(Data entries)
=== Section Start ===

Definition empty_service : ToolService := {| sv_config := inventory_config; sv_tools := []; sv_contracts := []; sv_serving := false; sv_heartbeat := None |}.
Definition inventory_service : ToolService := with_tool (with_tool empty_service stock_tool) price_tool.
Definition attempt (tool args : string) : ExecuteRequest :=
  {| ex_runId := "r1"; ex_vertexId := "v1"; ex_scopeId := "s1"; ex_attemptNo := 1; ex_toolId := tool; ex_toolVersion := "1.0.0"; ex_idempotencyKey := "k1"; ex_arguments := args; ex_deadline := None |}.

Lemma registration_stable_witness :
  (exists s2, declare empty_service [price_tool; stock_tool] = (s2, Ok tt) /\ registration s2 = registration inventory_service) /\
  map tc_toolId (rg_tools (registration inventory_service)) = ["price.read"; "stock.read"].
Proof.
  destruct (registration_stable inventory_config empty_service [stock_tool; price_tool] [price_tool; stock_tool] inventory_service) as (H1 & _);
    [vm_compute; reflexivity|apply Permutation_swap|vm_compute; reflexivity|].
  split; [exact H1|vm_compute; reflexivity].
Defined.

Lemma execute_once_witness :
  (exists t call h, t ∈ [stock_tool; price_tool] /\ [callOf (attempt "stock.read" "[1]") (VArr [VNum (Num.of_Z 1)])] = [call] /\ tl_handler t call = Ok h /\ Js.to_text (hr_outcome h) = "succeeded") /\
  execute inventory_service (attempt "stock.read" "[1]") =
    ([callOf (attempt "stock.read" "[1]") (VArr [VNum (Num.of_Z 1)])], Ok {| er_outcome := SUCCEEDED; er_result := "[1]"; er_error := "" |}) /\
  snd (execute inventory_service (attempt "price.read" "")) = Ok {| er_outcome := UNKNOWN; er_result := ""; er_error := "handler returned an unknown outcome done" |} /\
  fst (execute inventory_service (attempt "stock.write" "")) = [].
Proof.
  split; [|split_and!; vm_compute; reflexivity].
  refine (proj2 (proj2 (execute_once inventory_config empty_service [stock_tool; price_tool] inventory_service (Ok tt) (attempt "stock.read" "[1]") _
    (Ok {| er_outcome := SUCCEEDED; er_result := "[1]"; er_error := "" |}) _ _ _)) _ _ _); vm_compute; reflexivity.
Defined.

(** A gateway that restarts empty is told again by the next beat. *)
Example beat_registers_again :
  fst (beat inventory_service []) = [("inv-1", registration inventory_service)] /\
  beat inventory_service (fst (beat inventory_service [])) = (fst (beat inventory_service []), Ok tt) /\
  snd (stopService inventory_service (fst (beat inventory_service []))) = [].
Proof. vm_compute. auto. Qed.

=== Section End ===
=== Section Start ===

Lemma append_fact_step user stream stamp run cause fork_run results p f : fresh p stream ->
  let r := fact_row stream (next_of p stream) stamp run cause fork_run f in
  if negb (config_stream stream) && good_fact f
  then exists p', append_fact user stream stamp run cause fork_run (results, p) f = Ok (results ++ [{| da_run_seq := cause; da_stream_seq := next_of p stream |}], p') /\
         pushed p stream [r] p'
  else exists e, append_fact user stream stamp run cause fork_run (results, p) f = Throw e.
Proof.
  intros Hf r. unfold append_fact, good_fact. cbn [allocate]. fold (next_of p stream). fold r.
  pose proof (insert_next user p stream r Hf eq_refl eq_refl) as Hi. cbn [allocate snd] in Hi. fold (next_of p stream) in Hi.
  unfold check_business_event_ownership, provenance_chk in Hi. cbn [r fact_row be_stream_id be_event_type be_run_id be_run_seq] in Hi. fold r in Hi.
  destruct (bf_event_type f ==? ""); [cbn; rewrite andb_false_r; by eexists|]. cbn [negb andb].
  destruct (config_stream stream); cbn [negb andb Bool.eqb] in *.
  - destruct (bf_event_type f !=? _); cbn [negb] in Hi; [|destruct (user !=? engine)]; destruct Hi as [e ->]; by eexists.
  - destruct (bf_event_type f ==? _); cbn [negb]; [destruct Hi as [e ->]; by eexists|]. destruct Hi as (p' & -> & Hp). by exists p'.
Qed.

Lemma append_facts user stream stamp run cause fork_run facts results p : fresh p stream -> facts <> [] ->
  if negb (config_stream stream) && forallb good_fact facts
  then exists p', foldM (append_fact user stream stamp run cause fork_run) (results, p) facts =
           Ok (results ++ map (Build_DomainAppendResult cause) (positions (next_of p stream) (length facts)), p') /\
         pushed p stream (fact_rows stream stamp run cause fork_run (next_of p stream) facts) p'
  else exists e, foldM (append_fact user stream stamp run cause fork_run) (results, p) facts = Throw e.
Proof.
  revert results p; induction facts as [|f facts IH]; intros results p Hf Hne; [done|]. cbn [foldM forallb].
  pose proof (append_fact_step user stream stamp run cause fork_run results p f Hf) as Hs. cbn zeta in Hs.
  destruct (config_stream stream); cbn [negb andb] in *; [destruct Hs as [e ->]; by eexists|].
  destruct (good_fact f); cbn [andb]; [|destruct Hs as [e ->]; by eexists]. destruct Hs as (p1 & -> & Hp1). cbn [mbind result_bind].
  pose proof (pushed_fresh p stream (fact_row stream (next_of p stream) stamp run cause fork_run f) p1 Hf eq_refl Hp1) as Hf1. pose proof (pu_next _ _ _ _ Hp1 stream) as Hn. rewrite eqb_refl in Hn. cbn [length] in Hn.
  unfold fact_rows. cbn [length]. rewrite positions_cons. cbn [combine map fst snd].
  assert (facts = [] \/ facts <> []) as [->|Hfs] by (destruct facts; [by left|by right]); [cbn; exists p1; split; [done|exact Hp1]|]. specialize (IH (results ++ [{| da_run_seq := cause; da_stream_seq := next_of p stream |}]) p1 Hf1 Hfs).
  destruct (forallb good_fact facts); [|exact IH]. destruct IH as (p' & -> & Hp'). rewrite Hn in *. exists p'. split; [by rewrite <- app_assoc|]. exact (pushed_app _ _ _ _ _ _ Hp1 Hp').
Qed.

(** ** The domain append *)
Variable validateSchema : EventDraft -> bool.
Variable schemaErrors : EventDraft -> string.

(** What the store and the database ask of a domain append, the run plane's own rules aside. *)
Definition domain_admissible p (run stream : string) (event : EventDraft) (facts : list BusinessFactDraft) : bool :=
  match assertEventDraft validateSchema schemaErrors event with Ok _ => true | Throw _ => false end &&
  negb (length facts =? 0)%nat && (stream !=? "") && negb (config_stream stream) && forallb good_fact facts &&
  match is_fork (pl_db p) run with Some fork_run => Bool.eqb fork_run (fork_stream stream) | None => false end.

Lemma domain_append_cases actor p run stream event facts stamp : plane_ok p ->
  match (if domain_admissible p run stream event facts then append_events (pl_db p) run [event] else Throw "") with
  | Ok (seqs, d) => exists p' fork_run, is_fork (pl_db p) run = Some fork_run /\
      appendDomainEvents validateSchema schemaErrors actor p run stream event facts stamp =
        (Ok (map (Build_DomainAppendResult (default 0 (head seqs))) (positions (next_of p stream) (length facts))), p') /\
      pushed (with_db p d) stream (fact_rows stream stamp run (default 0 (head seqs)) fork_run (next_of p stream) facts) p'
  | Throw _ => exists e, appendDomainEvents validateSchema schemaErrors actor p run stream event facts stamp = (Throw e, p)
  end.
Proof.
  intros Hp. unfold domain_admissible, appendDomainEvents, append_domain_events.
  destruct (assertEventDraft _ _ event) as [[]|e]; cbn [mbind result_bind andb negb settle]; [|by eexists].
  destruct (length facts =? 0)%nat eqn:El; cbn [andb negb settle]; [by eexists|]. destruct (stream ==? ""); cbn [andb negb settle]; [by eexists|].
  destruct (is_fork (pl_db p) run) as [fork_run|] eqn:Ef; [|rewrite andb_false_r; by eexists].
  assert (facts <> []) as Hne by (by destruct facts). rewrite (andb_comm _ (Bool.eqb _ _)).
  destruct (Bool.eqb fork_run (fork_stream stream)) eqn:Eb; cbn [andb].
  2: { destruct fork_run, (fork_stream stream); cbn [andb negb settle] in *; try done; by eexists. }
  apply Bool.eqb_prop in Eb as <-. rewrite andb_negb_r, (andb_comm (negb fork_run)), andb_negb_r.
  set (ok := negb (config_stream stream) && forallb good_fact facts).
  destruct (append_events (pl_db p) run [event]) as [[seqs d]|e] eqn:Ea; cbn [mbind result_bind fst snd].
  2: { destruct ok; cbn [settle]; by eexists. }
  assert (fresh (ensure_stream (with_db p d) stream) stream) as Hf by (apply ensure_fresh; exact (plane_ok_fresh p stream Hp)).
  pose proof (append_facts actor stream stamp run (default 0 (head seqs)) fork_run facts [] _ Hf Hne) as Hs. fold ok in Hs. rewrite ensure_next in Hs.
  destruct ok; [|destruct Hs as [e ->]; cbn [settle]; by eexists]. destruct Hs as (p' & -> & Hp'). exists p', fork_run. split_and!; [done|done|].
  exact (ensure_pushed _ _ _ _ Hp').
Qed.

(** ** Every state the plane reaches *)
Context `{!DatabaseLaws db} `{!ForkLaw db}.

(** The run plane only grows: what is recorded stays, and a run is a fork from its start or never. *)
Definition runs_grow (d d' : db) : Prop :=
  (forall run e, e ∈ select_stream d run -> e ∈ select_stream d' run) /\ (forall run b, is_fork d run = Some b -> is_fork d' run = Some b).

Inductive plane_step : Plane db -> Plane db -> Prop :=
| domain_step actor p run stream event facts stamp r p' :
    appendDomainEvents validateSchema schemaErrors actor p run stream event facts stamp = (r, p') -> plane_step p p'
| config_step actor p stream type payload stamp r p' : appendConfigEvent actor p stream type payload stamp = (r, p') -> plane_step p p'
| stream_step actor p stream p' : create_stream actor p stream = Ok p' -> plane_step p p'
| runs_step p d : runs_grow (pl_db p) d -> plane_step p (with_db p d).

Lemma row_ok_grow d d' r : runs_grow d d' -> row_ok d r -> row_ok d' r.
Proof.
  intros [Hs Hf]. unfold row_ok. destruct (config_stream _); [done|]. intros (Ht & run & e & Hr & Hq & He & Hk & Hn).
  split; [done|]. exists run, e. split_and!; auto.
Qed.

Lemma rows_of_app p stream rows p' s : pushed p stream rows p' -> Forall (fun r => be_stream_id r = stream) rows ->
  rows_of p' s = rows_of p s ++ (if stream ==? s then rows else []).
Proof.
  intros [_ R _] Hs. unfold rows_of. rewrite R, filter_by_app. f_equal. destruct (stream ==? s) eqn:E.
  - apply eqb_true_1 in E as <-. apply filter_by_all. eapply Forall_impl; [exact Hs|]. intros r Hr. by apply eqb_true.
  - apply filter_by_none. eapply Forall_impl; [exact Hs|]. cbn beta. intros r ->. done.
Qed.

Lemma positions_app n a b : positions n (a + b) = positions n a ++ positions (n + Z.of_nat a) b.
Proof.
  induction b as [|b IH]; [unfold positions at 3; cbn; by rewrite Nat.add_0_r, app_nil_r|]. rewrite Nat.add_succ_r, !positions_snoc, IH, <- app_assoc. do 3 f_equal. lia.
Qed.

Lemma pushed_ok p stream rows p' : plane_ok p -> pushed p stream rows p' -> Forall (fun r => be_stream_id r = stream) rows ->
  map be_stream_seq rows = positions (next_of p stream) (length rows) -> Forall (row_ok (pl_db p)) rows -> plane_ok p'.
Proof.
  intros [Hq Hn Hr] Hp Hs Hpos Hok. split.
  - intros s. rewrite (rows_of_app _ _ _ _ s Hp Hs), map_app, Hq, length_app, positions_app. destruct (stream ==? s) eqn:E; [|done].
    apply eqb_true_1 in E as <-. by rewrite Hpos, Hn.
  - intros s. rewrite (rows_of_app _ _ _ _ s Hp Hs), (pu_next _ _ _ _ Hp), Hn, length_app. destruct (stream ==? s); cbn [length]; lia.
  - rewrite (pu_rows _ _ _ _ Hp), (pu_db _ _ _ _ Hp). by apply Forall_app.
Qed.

=== Section End ===
=== Section Start ===

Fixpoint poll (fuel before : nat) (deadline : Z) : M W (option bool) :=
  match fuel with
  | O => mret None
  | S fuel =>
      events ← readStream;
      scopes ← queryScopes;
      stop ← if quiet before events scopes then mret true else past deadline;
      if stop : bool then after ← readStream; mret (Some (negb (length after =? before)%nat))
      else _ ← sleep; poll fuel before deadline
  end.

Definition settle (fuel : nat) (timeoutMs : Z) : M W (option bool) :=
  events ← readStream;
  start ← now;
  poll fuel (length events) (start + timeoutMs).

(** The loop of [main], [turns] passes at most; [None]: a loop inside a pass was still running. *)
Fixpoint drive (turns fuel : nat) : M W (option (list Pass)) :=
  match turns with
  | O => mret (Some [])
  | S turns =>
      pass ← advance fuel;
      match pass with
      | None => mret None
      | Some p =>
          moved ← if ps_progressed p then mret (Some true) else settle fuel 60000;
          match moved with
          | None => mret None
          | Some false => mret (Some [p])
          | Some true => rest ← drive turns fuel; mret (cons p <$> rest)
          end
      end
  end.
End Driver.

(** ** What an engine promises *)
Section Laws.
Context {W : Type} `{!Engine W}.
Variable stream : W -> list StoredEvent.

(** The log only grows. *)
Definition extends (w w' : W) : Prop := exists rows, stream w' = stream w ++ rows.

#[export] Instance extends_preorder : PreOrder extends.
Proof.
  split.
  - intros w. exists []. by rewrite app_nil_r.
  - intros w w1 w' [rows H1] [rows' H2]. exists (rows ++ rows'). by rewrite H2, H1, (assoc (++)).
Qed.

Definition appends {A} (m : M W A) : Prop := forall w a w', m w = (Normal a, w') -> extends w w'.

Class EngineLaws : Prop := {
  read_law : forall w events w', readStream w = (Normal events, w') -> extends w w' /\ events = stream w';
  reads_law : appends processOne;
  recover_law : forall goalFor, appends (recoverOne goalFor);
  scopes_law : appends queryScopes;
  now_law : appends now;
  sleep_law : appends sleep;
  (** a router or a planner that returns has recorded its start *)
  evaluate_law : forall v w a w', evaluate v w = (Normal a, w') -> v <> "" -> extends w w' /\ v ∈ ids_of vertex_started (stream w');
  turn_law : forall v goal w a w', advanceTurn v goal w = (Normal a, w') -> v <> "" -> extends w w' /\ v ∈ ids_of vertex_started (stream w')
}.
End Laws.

=== Section End ===

# Directions for this task:
Check every line above for the string "option" and copy those that have it.

# Task output:
Fixpoint poll (fuel before : nat) (deadline : Z) : M W (option bool) :=
Definition settle (fuel : nat) (timeoutMs : Z) : M W (option bool) :=
Fixpoint drive (turns fuel : nat) : M W (option (list Pass)) :=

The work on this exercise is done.